== RECORDS PROVIDED

Lemma install_release_safe env root release d0 :
  (∀ name sha, fetch_expected_sha (rn_get env) (lr_assets release) name = Ok sha → published name sha) →
  ¬ usable (lr_tag_name release) d0 →
  safe (cache_inv d0) (λ d, d !! lr_tag_name release = d0 !! lr_tag_name release) (install_release env root release)
    (λ l d, usable (lr_tag_name release) d ∧ l = core_layout root (lr_tag_name release)).
Proof.
  intros Hpub Hnu. unfold install_release. cbv zeta. set (tag := lr_tag_name release) in *. set (staging := tag +:+ ".partial").
  set (J := λ d : Dirs, d !! tag = d0 !! tag). pose proof (staging_ne tag) as Hne. fold staging in Hne.
  assert (free staging (cache_inv d0)) as Hfree by apply cache_inv_free.
  assert (∀ d d', J d → (∀ t, t ≠ staging → d' !! t = d !! t) → J d') as HJ by (unfold J; intros d d' E Hs; by rewrite Hs).
  assert (∀ whole part, (∀ d d' t, t ≠ staging → whole d = Some d' → d' !! t = d !! t) → (∀ n d t, t ≠ staging → part n d !! t = d !! t) →
    safe (cache_inv d0) J (call whole part) (λ _, J)) as Hcall.
  { intros whole part Hw Hp. apply safe_call. intros d Hi Hj. split_and!; [|done|].
    - intros d' E. assert (∀ t, t ≠ staging → d' !! t = d !! t) by (intros; by eapply Hw). by split; [eapply Hfree|eapply HJ].
    - intros n. assert (∀ t, t ≠ staging → part n d !! t = d !! t) by (intros; by apply Hp). by split; [eapply Hfree|eapply HJ]. }
  apply (safe_bind_lift _ J). intros asset _. apply (safe_bind _ _ _ _ (λ _, J)); [apply safe_progress|]. intros _.
  apply (safe_bind_lift _ J). intros sha Hfetch%Hpub. apply (safe_bind _ _ _ _ (λ _, J)); [apply download_safe|]. intros b.
  destruct (verify_sha b sha) eqn:Hsha; [apply verify_sha_has in Hsha|eapply safe_bind; [apply (safe_fail _ _ _ (λ _ _, False))|done]].
  apply (safe_bind _ _ _ _ (λ _, J)); [by apply safe_ret|]. intros _.
  apply (safe_bind _ _ _ _ (λ _, J)).
  { apply Hcall; [intros d d' t Ht; case_match; intros [= <-]; by rewrite lookup_delete_ne|intros n d t Ht; by rewrite lookup_alter_ne]. }
  intros _. apply (safe_bind _ _ _ _ (λ _, J)).
  { apply (safe_must _ J _ _ (λ _, J)). apply Hcall; [intros d d' t Ht [= <-]; by rewrite lookup_insert_ne|done]. }
  intros _. apply (safe_bind _ _ _ _ (λ _, J)); [apply safe_progress|]. intros _.
  apply (safe_bind _ _ _ _ (λ _ d, J d ∧ extracted b (layout_kind_for tag) staging d)).
  { eapply safe_weaken; [apply safe_strengthen, (extract_safe (λ d, cache_inv d0 d ∧ J d))| |].
    - intros d d' [Hi Hj] Hs. by split; [eapply Hfree|eapply HJ].
    - by intros d Hj.
    - done. }
  intros _. eapply safe_bind; [by apply remove_old_safe|]. intros ?.
  eapply safe_bind; [eapply safe_must, rename_safe; done|]. intros ?.
  apply (safe_bind _ _ _ _ (λ dirs d, dirs = d ∧ usable tag d)).
  { intros s o s' Hi Hu [= <- <-]. split; [done|]. by intros ? [= <-]. }
  intros dirs. apply (safe_bind_lift _ (λ d, dirs = d ∧ usable tag d)). intros l Hl.
  apply (safe_bind _ _ _ _ (λ _ d, dirs = d ∧ usable tag d)); [apply safe_progress|]. intros _. apply safe_ret. intros d _ [-> Hu]. split; [done|].
  pose proof (try_cached_spec root tag d) as Hspec. destruct (try_cached root tag d); [|done]. destruct Hspec as [_ ->]. by injection Hl as <-.
Qed.
Lemma drain_install_done q s d t s' d' t' o q' :
  drain_install q s d t = (s', d', t', o, q') → o = first_done q ∧ (o = None → q' = []).
Proof.
  revert s d t; induction q as [|[[]|] q IH]; intros s d t; cbn [drain_install first_done].
  - by intros [= <- <- <- <- <-].
  - by intros ?%IH.
  - by intros ?%IH.
  - by intros [= <- <- <- <- <-].
Qed.

Definition busy (st : UpdateState) : bool := in_flight (Some st).

(** Polling keeps the fate; without anything left to arrive it reaches it. *)
Lemma poll_fate st : ∃ st', poll (Some st) = Some st' ∧ fate st' = fate st ∧ unsent st' ≤ unsent st ∧
  (unsent st = 0 → is_Some (fate st) → Some st' = fate st).
Proof.
  destruct st as [rx| | |info rx stage d t| | ]; try (by eexists; split_and!; [cbn [poll]; reflexivity|..]); cbn [poll fate unsent].
  - destruct (rx_queue rx) as [|[r|e] q] eqn:Eq.
    + exists (UdChecking rx). cbn [fate unsent app]. rewrite Eq. split_and!; [done..|].
      intros Hz. apply nil_length_inv in Hz as ->. by intros [? ?].
    + exists (UdReady r). cbn. split_and!; [done..|lia|done].
    + exists (UdCheckFailed e). cbn. split_and!; [done..|lia|done].
  - destruct (drain_install _ _ _ _) as [[[[s' d'] t'] o] q'] eqn:Ed. apply drain_install_done in Ed as [-> Hq].
    rewrite first_done_app. destruct (first_done (rx_queue rx)) as [[di|e]|].
    + eexists. split_and!; [done|done|cbn; lia|done].
    + eexists. split_and!; [done|done|cbn; lia|done].
    + rewrite (Hq eq_refl). eexists. split_and!; [done|done|cbn; lia|]. intros Hz. apply nil_length_inv in Hz as ->. by intros [? ?].
Qed.

Lemma deliver_fate n st : ∃ st', deliver_state n (Some st) = Some st' ∧ fate st' = fate st ∧ unsent st' = unsent st - n.
Proof.
  destruct st as [rx| | |info rx stage d t| | ]; try (by eexists); eexists; (split; [reflexivity|]);
    unfold deliver; cbn [fate unsent rx_queue rx_unsent]; by rewrite <-app_assoc, take_drop, length_drop.
Qed.

(** Operations that start no worker. *)
Definition quiet_op (op : WinOp) : bool :=
  match op with WoUi _ | WoDeliver _ | WoClick ActClose _ _ => true | _ => false end.
Definition delivered (ops : list WinOp) : nat := sum_list_with (λ op, match op with WoDeliver n => n | _ => 0 end) ops.
Definition win_run (ops : list WinOp) (w : Win) : Win := fold_left (λ w op, win_exec op w) ops w.

Lemma quiet_fate op w st :
  quiet_op op = true → wn_update_state w = Some st →
  ∃ st', wn_update_state (win_exec op w) = Some st' ∧ fate st' = fate st ∧
    unsent st' ≤ unsent st - match op with WoDeliver n => n | _ => 0 end.
Proof.
  intros Hq Hst. destruct op as [op|n|world|[] world spawned]; try done; cbn [win_exec].
  - destruct (poll_fate st) as (st' & Hp & Hf & Hu & _). rewrite Nat.sub_0_r.
    destruct op; try (by exists st). exists st'. split_and!; [|done..]. by rewrite <-Hp, <-Hst.
  - destruct (deliver_fate n st) as (st' & Hd & Hf & Hu). exists st'. rewrite Hu. split_and!; [by rewrite <-Hd, <-Hst|done..].
  - exists st. rewrite Nat.sub_0_r. split_and!; [|done..]. by destruct (_ && _).
Qed.

Lemma run_fate ops w st :
  Forall (λ op, quiet_op op = true) ops → wn_update_state w = Some st →
  ∃ st', wn_update_state (win_run ops w) = Some st' ∧ fate st' = fate st ∧ unsent st' ≤ unsent st - delivered ops.
Proof.
  revert w st; induction ops as [|op ops IH]; intros w st; cbn [win_run fold_left].
  - intros _ Hst. exists st. change (delivered []) with 0. split_and!; [done|done|lia].
  - intros [Hq Hqs]%Forall_cons Hst. destruct (quiet_fate op w st Hq Hst) as (st1 & H1' & Hf1 & Hu1).
    destruct (IH _ _ Hqs H1') as (st' & H2' & Hf2 & Hu2). exists st'. split_and!; [done|congruence|].
    unfold delivered in *. cbn [sum_list_with]. lia.
Qed.

(** An install's run ends. *)
Definition ends {A} (m : upd A) : Prop := ∀ s, (m s).1 ≠ Waiting.

Lemma ends_bind {A B} (m : upd A) (k : A → upd B) : ends m → (∀ a, ends (k a)) → ends (m ≫= k).
Proof.
  intros Hm Hk s. unfold mbind, prog_bind. specialize (Hm s). destruct (m s) as [[a|e|] s']; [apply Hk|done|done].
Qed.

Lemma ends_ret {A} (a : A) : ends (mret a). Proof. by intros s. Qed.
Lemma ends_fail {A} e : ends (pfail e : upd A). Proof. by intros s. Qed.
Lemma ends_lift {A} (r : result string A) : ends (plift r : upd A). Proof. by intros s; destruct r. Qed.
Lemma ends_ask {A} (op : Fs → A) : ends (ask_fs op). Proof. by intros s. Qed.
Lemma ends_progress p : ends (on_progress p). Proof. by intros s. Qed.
Lemma ends_sys msg op : ends (sys msg op). Proof. intros s. unfold sys. destruct (op _) as [[] fs]; done. Qed.
Lemma ends_sys_val {A} (op : Fs → result string A * Fs) : ends (sys_val op). Proof. intros s. unfold sys_val. destruct (op _) as [[] fs]; done. Qed.
#[local] Hint Resolve ends_ret ends_fail ends_lift ends_ask ends_progress ends_sys ends_sys_val : ends.

Ltac ends_steps := repeat first [progress eauto with ends | apply ends_bind; [|intros ?] | case_match].
Lemma pump_top_paced now t p p' : paced_at now p → (now ≤ tn_now t)%Z → pump_top t p = Some p' → paced_at (tn_now t) p'.
Proof.
  intros Hp Hn. unfold pump_top. destruct (tn_tx_closed t); [done|]. cbv zeta.
  set (p1 := if _ || _ then _ else p). assert (paced_at (tn_now t) p1) as H1.
  { destruct Hp as [Hok (l & t0 & E & Ht & Hq)]. unfold p1. destruct (_ || _).
    - destruct (policy_refresh _ _ _) as [[r pol] cl]. destruct r as [[]|]; split; try done; exists l, t0; (split; [done|]); (split; [lia|]); try done.
      cbn [pu_next_query update_field pu_restarting]. intros Hr. specialize (Hq Hr). lia.
    - split; [done|]. exists l, t0. split; [done|]. split; [lia|done]. }
  clearbody p1. destruct (bool_decide _ && _) eqn:Eb; [|by intros [= <-]]. apply andb_true_iff in Eb as [Hnq%bool_decide_eq_true Hr%negb_true_iff].
  destruct (tn_stop_ok t); [|done]. intros [= <-]. pose proof H1 as [_ (l & t0 & E & Ht & Hq)]. rewrite Hr in *. specialize (Hq eq_refl). split.
  - eapply (paced_snoc _ p1 StopBrowse (tn_now t)); [exact H1| |done]. rewrite Hr, E, last_snoc. cbn. lia.
  - exists (pu_queries p1), (tn_now t). split; [done|]. by split.
Qed.

Lemma pump_event_paced now t ev p p' : paced_at now p → (now ≤ tn_later t)%Z → pump_event own t ev p = Some p' → paced_at (tn_later t) p'.
Proof.
  intros Hp Hn. pose proof Hp as [Hok (l & t0 & E & Ht & Hq)].
  assert (∀ q, pu_queries q = pu_queries p → pu_restarting q = pu_restarting p → pu_next_query q = pu_next_query p → paced_at (tn_later t) q) as Hsame.
  { intros q E1 E2 E3. split; [by rewrite E1|]. exists l, t0. rewrite E1, E2, E3. split; [done|]. split; [lia|done]. }
  unfold pump_event. intros Ee.
  assert (∀ ev', (let '(peers, to_send) := service_event own ev' (pu_full_to_peer p) in
    let p := p <| pu_full_to_peer := peers |> in
    match to_send with
    | None => Some p
    | Some e => if tn_send_ok t then Some (p <| pu_sent := pu_sent p ++ [e] |>) else None
    end) = Some p' → paced_at (tn_later t) p') as Hgen.
  { intros ev'. destruct (service_event own ev' _) as [peers to_send]. cbv zeta. destruct to_send; [destruct (tn_send_ok t); [|done]|]; intros [= <-]; by apply Hsame. }
  destruct ev; try (by eapply Hgen). destruct (pu_restarting p) eqn:Er; [|by eapply Hgen].
  destruct (tn_browse_ok t); [|done]. injection Ee as <-. split.
  - eapply (paced_snoc _ p Browse (tn_later t)); [exact Hp| |done]. rewrite Er, E, last_snoc. cbn. lia.
  - exists (pu_queries p), (tn_later t). cbn. split; [done|]. split; [lia|intros _; lia].
Qed.

(** Discovery's queries are paced.  Whatever the interfaces, the network
    events and the daemon's answers, at most one query is open at any time, and
    a query is only replaced after it has run at least a second: a network that
    keeps changing cannot make the browser loop. *)
Theorem queries_paced now pol ts p :
  clocked now ts → pump_run own ts (pump_start now pol) = Some p → queries_ok (pu_queries p).
Proof.
  assert (paced_at now (pump_start now pol)) as Hs by (split; [done|]; exists [], now; cbn; split; [done|]; split; lia).
  revert Hs. generalize (pump_start now pol). revert now; induction ts as [|t ts IH]; intros now p0 Hp; cbn [pump_run clocked].
  - intros _ [= <-]. apply Hp.
  - intros [Hn Hc]. rewrite bind_Some. intros (p1 & E1 & E2). eapply IH; [|exact Hc|exact E2].
    unfold pump_turn in E1. rewrite bind_Some in E1. destruct E1 as (pt & Et & E1).
    assert (paced_at (tn_now t) pt) as Hpt by (eapply pump_top_paced; [exact Hp|lia|done]).
    destruct (tn_received t) as [ev| |]; [|injection E1 as <-|done].
    + eapply pump_event_paced; [exact Hpt|lia|done].
    + destruct Hpt as [Hok (l & t0 & E & Ht & Hq)]. split; [done|]. exists l, t0. split; [done|]. split; [lia|done].
Qed.
End pacing.

(** ** A concrete LAN *)

Record ToyService := { ty_name : string; ty_host : string; ty_addresses : list IpAddr; ty_port : Z; ty_props : gmap string string }.
Definition toy_mdns : MdnsOps := {|
  ServiceInfo := ToyService;
  service_info_new ty name host addrs port props :=
    Some {| ty_name := name +:+ "." +:+ ty; ty_host := host; ty_addresses := remove_dups addrs; ty_port := port; ty_props := props |};
  get_fullname := ty_name; get_hostname := ty_host; get_addresses := ty_addresses; get_port := ty_port;
  get_property_val_str i k := ty_props i !! k
|}.
Lemma toy_mdns_laws : MdnsLaws (H := toy_mdns).
Proof.
  split; cbn; intros; simplify_eq; try done. split; [apply NoDup_remove_dups|]. intros ip. cbn. by rewrite elem_of_remove_dups.
Qed.

Section witnesses.
#[local] Existing Instances toy_mdns toy_mdns_laws.

Definition wit_lan (register_ok : bool) : NetEnv := {|
  ne_macos := true;
  ne_interfaces := Some [{| if_name := "lo0"; if_ip := IpV4 2130706433; if_is_loopback := true |};
                         {| if_name := "utun3"; if_ip := IpV4 167772161; if_is_loopback := false |};
                         {| if_name := "en0"; if_ip := IpV6 (Z.shiftl 65152 112 + 7); if_is_loopback := false |};
                         {| if_name := "en0"; if_ip := IpV4 3232235557; if_is_loopback := false |}]%Z;
  ne_disable_ok := true; ne_enable_ok _ := true; ne_register_ok := register_ok; ne_proc_hostname := None; ne_env_hostname := Some "mac"%string
|}.
Definition wit_started : result string Advertiser := advertiser_start (wit_lan true) "id-a" "fp-a" "alpha" 24850 24851 24800 0 "".
Definition wit_refreshed (register_ok : bool) (a : Advertiser) : Advertiser := (refresh (wit_lan register_ok) 24850 24851 24800 24852 "head" a).2.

====

_ACTIVITY_
In the data above, retype exactly and only the lines between the one holding "eapply safe_bind; [eapply" and the one holding "Lemma poll_fate st", inclusive.

_COMPLETED EXERCISE_
  eapply safe_bind; [eapply safe_must, rename_safe; done|]. intros ?.
  apply (safe_bind _ _ _ _ (λ dirs d, dirs = d ∧ usable tag d)).
  { intros s o s' Hi Hu [= <- <-]. split; [done|]. by intros ? [= <-]. }
  intros dirs. apply (safe_bind_lift _ (λ d, dirs = d ∧ usable tag d)). intros l Hl.
  apply (safe_bind _ _ _ _ (λ _ d, dirs = d ∧ usable tag d)); [apply safe_progress|]. intros _. apply safe_ret. intros d _ [-> Hu]. split; [done|].
  pose proof (try_cached_spec root tag d) as Hspec. destruct (try_cached root tag d); [|done]. destruct Hspec as [_ ->]. by injection Hl as <-.
Qed.
Lemma drain_install_done q s d t s' d' t' o q' :
  drain_install q s d t = (s', d', t', o, q') → o = first_done q ∧ (o = None → q' = []).
Proof.
  revert s d t; induction q as [|[[]|] q IH]; intros s d t; cbn [drain_install first_done].
  - by intros [= <- <- <- <- <-].
  - by intros ?%IH.
  - by intros ?%IH.
  - by intros [= <- <- <- <- <-].
Qed.

Definition busy (st : UpdateState) : bool := in_flight (Some st).

(** Polling keeps the fate; without anything left to arrive it reaches it. *)
Lemma poll_fate st : ∃ st', poll (Some st) = Some st' ∧ fate st' = fate st ∧ unsent st' ≤ unsent st ∧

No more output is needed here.